Unusual Machines (UMAC) is breaking out on May 28, following reports that the Trump administration is in active negotiations to funnel federal funding to multiple US drone companies.
Investors are cheering UMAC, believing it’s among those the Pentagon has identified for potential backing, especially since Donald Trump Jr. sits on its advisory board.
Including today’s rally, Unusual Machines’ stock is up a remarkable 150% versus its YTD low.
Direct Pentagon funding will be a watershed moment for a company that, until now been building its defense business one purchase order at a time.
Unusual Machines already secured a $5 million-plus order from Autonomous Power Corporation to supply US-made components for counter-UAS systems, signaling genuine traction on the defense side.

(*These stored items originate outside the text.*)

(** * q-trader: a shallow embedding of selected components and their properties

    Part I embeds the Python code (one module per source class or file);
    Parts II and III state and prove the properties.

    Conventions of the embedding:
    - a Python [int] is a [Z]; a [bytes] object, a path and a [str] of
      symbols or JSON text is a [string], one character per byte; the [str]
      read from a log file is a list of code points; a [float] delay is an
      exact rational [Q];
    - a call that may raise returns a [result]: [Ok v] or [Raise e];
    - a [set] of objects is a [gset] of object identities. *)

From stdpp Require Import gmap strings list.
From Stdlib Require Import ZArith QArith Qminmax Lia Ascii String DecimalString.

Close Scope Q_scope.
Open Scope string_scope.

Set Warnings "-register-all,-clear-no-such-hyp".

(** ** Part I: the embedding *)

(** *** Python prelude: exceptions and results *)

Module Py.

Inductive exn : Type :=
| ConnectionError
| JSONDecodeError
| UnicodeDecodeError
| KeyError
| TypeError
| ValueError
| AttributeError
| StructError.

Inductive result (A : Type) : Type :=
| Ok (v : A)
| Raise (e : exn).
Arguments Ok {A} v.
Arguments Raise {A} e.

Definition bind {A B : Type} (r : result A) (k : A -> result B) : result B :=
  match r with
  | Ok v => k v
  | Raise e => Raise e
  end.

Definition raises {A : Type} (r : result A) : Prop :=
  match r with
  | Ok _ => False
  | Raise _ => True
  end.

End Py.

Notation "x <- r ;;; k" := (Py.bind r (fun x => k))
  (at level 100, r at next level, right associativity).

(** *** src/api/websocket_manager.py *)

Module WebSocketManager.

(** A [WebSocket] object is identified by its identity (Python sets of
    objects hash by identity). *)
Definition WebSocket : Type := positive.

Record t : Type := {
  active_connections : gset WebSocket;
  log_subscribers : gset WebSocket;
  log_monitoring_enabled : bool
}.

(** [set.discard]: removes the element when present, never raises. *)
Definition discard (x : WebSocket) (s : gset WebSocket) : Py.result (gset WebSocket) :=
  Py.Ok (s ∖ {[ x ]}).

(** [disconnect]: lines 40-46. The two [logger.info] calls only read the
    sets. *)
Definition disconnect (self : t) (websocket : WebSocket) : Py.result t :=
  active <- discard websocket (active_connections self) ;;;
  subs <- (if decide (websocket ∈ log_subscribers self)
           then discard websocket (log_subscribers self)
           else Py.Ok (log_subscribers self)) ;;;
  Py.Ok {| active_connections := active;
           log_subscribers := subs;
           log_monitoring_enabled := log_monitoring_enabled self |}.

(** [connect], lines 24-28, once [websocket.accept()] has returned. *)
Definition connect (self : t) (websocket : WebSocket) : t :=
  {| active_connections := {[ websocket ]} ∪ active_connections self;
     log_subscribers := log_subscribers self;
     log_monitoring_enabled := log_monitoring_enabled self |}.

(** [subscribe_logs], lines 30-33. *)
Definition subscribe_logs (self : t) (websocket : WebSocket) : t :=
  {| active_connections := active_connections self;
     log_subscribers := {[ websocket ]} ∪ log_subscribers self;
     log_monitoring_enabled := log_monitoring_enabled self |}.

But a formal federal funding agreement would transform UMAC from a defense-adjacent supplier into an embedded partner of the US military-industrial complex — a designation that commands a significant valuation premium.
In short, UMAC shares are ripping higher as regulatory exclusion of Chinese-made drones creates a structural tailwind for NDAA-compliant domestic suppliers.
If Pentagon money lands on Unusual Machines’ balance sheet, it will help scale manufacturing and dramatically accelerate the company’s timeline to sustainable profitability.
Beyond headline excitement, however, the skeptics also retain a compelling case, and it starts with the numbers.
For Q1, UMAC recently reported a per-share loss of $0.21 – much higher than the consensus $0.11 – even as revenue increased on a year-over-year basis.
The apparent $10.3 million net profit was almost entirely inflated by investment gain, not operating performance; the company posted a GAAP operating loss of about $7.3 million on a gross margin near 33%.
That’s not a profitable business; that’s a money manager that also sells drone parts.
Additionally, the dilution story is equally troubling.
The total number of Unusual Machines shares has more than tripled in a single year, meaning existing investors are continuously being “washed out”.
Buying Unusual Machines shares here means taking on enormous risk on a news story that has no confirmed timeline, structure, or dollar amount attached to it.
Even from a technical perspective, UMAC stock is just as unattractive.
Following today’s surge, its relative strength index (RSI) sits in the late 70s, indicating extremely “overbought” conditions, which often precede a meaningful pullback in the near-term.
Plus, much of the upside is already baked into Unusual Machines following its meteoric rally this year.
If the Pentagon deal falls through, gets delayed, or comes in smaller than hoped, the downside from these levels could be just as dramatic as today’s surge.
In conclusion, investors chasing a more than 50% gap-up on an unconfirmed funding negotiation are playing a dangerous game.